Unser Vorschlag für eine Novellierung des Landesdatenschutzgesetzes sieht in einer Forschungsklausel aber einige wesentliche Erleichterungen für Wissenschaftler vor, insbesondere wenn diese mit anonymisierten oder pseudonymisierten Daten arbeiten wollen. Nur wenn eine solche Anonymisierug nicht möglich ist, muß versucht werden, die Einwilligung der Betroffenen einzuholen. Eine weitere Vereinfachung soll darin bestehen, daß Projektmitarbeiter des Forschungsvorhabens im Rahmen einer Personalüberlassung bei der verarbeitenden Stelle die Anonymisierung bzw. Pseudonymisierung selbst vornehmen können, wenn sie den Weisungen und der Aufsicht der speichernden Stelle unterliegen.

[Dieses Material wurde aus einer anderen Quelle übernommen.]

(** The area before reserved region [j]: [r_start] and [r_end]. *)
Definition gap_start (t : memblock_type) (j : nat) : Z :=
  match j with
  | O => 0
  | S j' => u64 (rbase (region_at t j') + rsize (region_at t j'))
  end.
Definition gap_end (t : memblock_type) (j : nat) : Z :=
  if (j <? tcnt t)%nat then rbase (region_at t j) else PHYS_ADDR_MAX.

(** What a scan over the areas of [type_b] ends with: leave the loop at an
    index, or stop at an index whose area intersects the region. *)
Inductive scan_result :=
  | ScanNext (idx_b : Z)
  | ScanFound (idx_b : nat).

(** [for (; idx_b < type_b->cnt + 1; idx_b++)], [n] turns left. *)
Fixpoint scan_fwd (n : nat) (tb : memblock_type) (idx_b : nat) (m_start m_end : Z)
    : scan_result :=
  match n with
  | O => ScanNext (Z.of_nat idx_b)
  | S n' =>
      if m_end <=? gap_start tb idx_b then ScanNext (Z.of_nat idx_b)
      else if m_start <? gap_end tb idx_b then ScanFound idx_b
      else scan_fwd n' tb (S idx_b) m_start m_end
  end.

(** [for (; idx_a < type_a->cnt; idx_a++)], [n] turns left.  The result is
    the new loop variable and the range found. *)
Fixpoint next_fwd (n : nat) (s : memblock) (idx_a : nat) (idx_b : Z) (nid flags : Z)
    (pa : type_ptr) (pb : option type_ptr) : Z * option (Z * Z * Z) :=
  match n with
  | O => (ULLONG_MAX, None)
  | S n' =>
      let m := region_at (get_type s pa) idx_a in
      let m_start := rbase m in
      let m_end := u64 (rbase m + rsize m) in
      if should_skip_region pa m nid flags then
        next_fwd n' s (S idx_a) idx_b nid flags pa pb
      else
        match pb with
        | None =>
            (pack_idx (Z.of_nat (S idx_a)) idx_b, Some (m_start, m_end, rnid m))
        | Some pb' =>
            let tb := get_type s pb' in
            match scan_fwd (tcnt tb + 1 - Z.to_nat idx_b) tb (Z.to_nat idx_b)
                    m_start m_end with
            | ScanNext idx_b' => next_fwd n' s (S idx_a) idx_b' nid flags pa pb
            | ScanFound j =>
                let r_start := gap_start tb j in
                let r_end := gap_end tb j in
                let idx' :=
                  if m_end <=? r_end then pack_idx (Z.of_nat (S idx_a)) (Z.of_nat j)
                  else pack_idx (Z.of_nat idx_a) (Z.of_nat (S j)) in
                (idx', Some (Z.max m_start r_start, Z.min m_end r_end, rnid m))
            end
        end
  end.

Diese Regelungen entbinden aber den Bundesgesetzgeber nicht, sich Gedanken zu einem dem Arztgeheimnis rechtlich nachempfundenen Forschungsgeheimnis zu machen. Es soll aber keine pauschale Befugnisnorm für die Forschenden darstellen, sondern vorrangig die Betroffenen schützen. Eine strafbewehrte Schweigepflicht der Forscher, verbunden mit einem Beschlagnahmeverbot, würde allerdings auch das Vertrauen zur Forschung und damit die Kooperationsbereitschaft gegenüber den Wissenschaftlern stärken.

Was ist zu tun?
Die Regelungen für den Datenschutz im Forschungsbereich sollten auf Bundesebene um ein Forschungsgeheimnis im Interesse der Bürgerinnen und Bürger erweitert werden.